*** Begin section ***

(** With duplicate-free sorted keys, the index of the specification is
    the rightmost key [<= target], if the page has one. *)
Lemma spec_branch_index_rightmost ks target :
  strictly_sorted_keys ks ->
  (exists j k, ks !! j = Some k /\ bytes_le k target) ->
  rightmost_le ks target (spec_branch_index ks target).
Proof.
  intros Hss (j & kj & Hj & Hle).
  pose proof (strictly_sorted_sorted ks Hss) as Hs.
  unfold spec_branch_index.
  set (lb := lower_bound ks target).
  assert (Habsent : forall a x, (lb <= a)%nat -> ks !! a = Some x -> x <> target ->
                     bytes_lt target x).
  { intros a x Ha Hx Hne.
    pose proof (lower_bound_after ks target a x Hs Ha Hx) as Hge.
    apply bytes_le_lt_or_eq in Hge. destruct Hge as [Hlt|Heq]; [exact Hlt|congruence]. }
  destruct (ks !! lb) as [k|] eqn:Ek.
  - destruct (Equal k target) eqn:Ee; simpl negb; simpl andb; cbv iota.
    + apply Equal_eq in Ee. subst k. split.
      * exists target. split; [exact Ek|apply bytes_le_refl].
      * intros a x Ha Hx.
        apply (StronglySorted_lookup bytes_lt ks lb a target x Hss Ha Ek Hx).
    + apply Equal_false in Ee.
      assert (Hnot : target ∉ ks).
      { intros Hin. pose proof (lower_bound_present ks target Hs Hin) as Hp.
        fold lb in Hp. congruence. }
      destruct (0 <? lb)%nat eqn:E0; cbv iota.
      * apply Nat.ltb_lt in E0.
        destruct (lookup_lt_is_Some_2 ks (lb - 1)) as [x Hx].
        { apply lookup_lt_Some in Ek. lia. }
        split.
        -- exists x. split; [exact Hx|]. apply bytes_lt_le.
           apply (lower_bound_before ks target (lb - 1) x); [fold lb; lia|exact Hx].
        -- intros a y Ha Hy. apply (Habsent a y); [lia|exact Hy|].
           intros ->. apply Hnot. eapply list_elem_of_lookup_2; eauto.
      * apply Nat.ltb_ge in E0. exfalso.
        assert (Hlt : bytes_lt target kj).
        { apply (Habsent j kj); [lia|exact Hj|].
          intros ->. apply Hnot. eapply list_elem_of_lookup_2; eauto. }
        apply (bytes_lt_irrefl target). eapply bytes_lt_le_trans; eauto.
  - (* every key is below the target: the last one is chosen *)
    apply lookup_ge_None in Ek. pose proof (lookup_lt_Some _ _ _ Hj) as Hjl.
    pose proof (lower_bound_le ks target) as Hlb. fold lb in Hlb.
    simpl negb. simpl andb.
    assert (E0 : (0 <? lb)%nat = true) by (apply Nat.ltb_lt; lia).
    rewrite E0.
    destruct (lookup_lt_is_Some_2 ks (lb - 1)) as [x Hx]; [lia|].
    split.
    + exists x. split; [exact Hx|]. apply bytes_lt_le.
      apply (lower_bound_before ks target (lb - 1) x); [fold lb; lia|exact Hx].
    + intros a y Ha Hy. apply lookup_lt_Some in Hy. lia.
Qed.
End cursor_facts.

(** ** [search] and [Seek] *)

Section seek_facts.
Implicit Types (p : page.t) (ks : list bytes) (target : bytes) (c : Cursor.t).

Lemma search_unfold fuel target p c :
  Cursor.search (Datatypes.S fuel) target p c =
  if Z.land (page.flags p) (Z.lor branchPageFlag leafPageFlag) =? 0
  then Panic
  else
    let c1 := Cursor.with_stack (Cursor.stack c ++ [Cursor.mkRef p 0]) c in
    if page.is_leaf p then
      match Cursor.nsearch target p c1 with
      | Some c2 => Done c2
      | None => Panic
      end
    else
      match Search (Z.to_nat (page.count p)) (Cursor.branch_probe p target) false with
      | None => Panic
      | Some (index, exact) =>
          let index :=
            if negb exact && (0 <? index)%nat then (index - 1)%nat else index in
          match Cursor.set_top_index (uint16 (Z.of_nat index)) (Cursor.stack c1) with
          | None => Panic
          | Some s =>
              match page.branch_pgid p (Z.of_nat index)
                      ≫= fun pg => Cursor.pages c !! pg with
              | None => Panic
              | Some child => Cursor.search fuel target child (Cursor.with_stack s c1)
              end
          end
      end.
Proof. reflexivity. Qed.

*** End section ***

Among the records above, only the lines between the line holding "End cursor_facts." and the line holding "if page.is_leaf p then", inclusive, are to be output, exactly as written.

→ **Solution for this exercise**:
End cursor_facts.

(** ** [search] and [Seek] *)

Section seek_facts.
Implicit Types (p : page.t) (ks : list bytes) (target : bytes) (c : Cursor.t).

Lemma search_unfold fuel target p c :
  Cursor.search (Datatypes.S fuel) target p c =
  if Z.land (page.flags p) (Z.lor branchPageFlag leafPageFlag) =? 0
  then Panic
  else
    let c1 := Cursor.with_stack (Cursor.stack c ++ [Cursor.mkRef p 0]) c in
    if page.is_leaf p then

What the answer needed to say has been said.